╭──

(** * PAK and UTOC container readers: a shallow embedding

  The two decoders of the repository, [pak::PakReader] (pak_reader.cpp)
  and [utoc::UtocReader] (utoc_reader.cpp), are transcribed as Rocq
  functions over byte lists.  Integers are [Z] with the C++ width and
  wrap-around written out; the host is little-endian, as the formats
  are. *)

From Stdlib Require Import ZArith List Strings.String Strings.Ascii Strings.Byte Bool Lia.
From Stdlib Require Import Init.Byte.
From Stdlib Require Import Sorted Permutation.
Import ListNotations.
Local Open Scope Z_scope.

(** ** Bytes and little-endian integers *)

Module Wire.

Definition byte_to_Z (b : byte) : Z := Z.of_N (Byte.to_N b).

Definition byte_of_Z (z : Z) : byte :=
  match Byte.of_N (Z.to_N (z mod 256)) with
  | Some b => b
  | None => x00
  end.

(** The value of a little-endian byte sequence, as [memcpy] into a
    zero-initialised unsigned integer gives it. *)
Fixpoint le_to_Z (bs : list byte) : Z :=
  match bs with
  | [] => 0
  | b :: rest => byte_to_Z b + 256 * le_to_Z rest
  end.

(** The [n] low bytes of [v], least significant first. *)
Fixpoint Z_to_le (n : nat) (v : Z) : list byte :=
  match n with
  | O => []
  | S k => byte_of_Z v :: Z_to_le k (v / 256)
  end.

(** Two's-complement reading of a [bits]-wide unsigned value. *)
Definition to_signed (bits : Z) (v : Z) : Z :=
  if v <? 2 ^ (bits - 1) then v else v - 2 ^ bits.

(** Unsigned arithmetic of width [bits]. *)
Definition wrap (bits : Z) (v : Z) : Z := v mod 2 ^ bits.

Definition char_of_byte (b : byte) : ascii := ascii_of_byte b.
Definition char_of_Z (z : Z) : ascii := ascii_of_byte (byte_of_Z z).

Fixpoint string_of_bytes (bs : list byte) : string :=
  match bs with
  | [] => EmptyString
  | b :: rest => String (char_of_byte b) (string_of_bytes rest)
  end.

╰──

GOAL OF THE EXERCISE
What are the lines from the one with "Definition char_of_Z (z" through the end of the entries? Give them again exactly, both end lines included.

ANSWER
Definition char_of_Z (z : Z) : ascii := ascii_of_byte (byte_of_Z z).

Fixpoint string_of_bytes (bs : list byte) : string :=
  match bs with
  | [] => EmptyString
  | b :: rest => String (char_of_byte b) (string_of_bytes rest)
  end.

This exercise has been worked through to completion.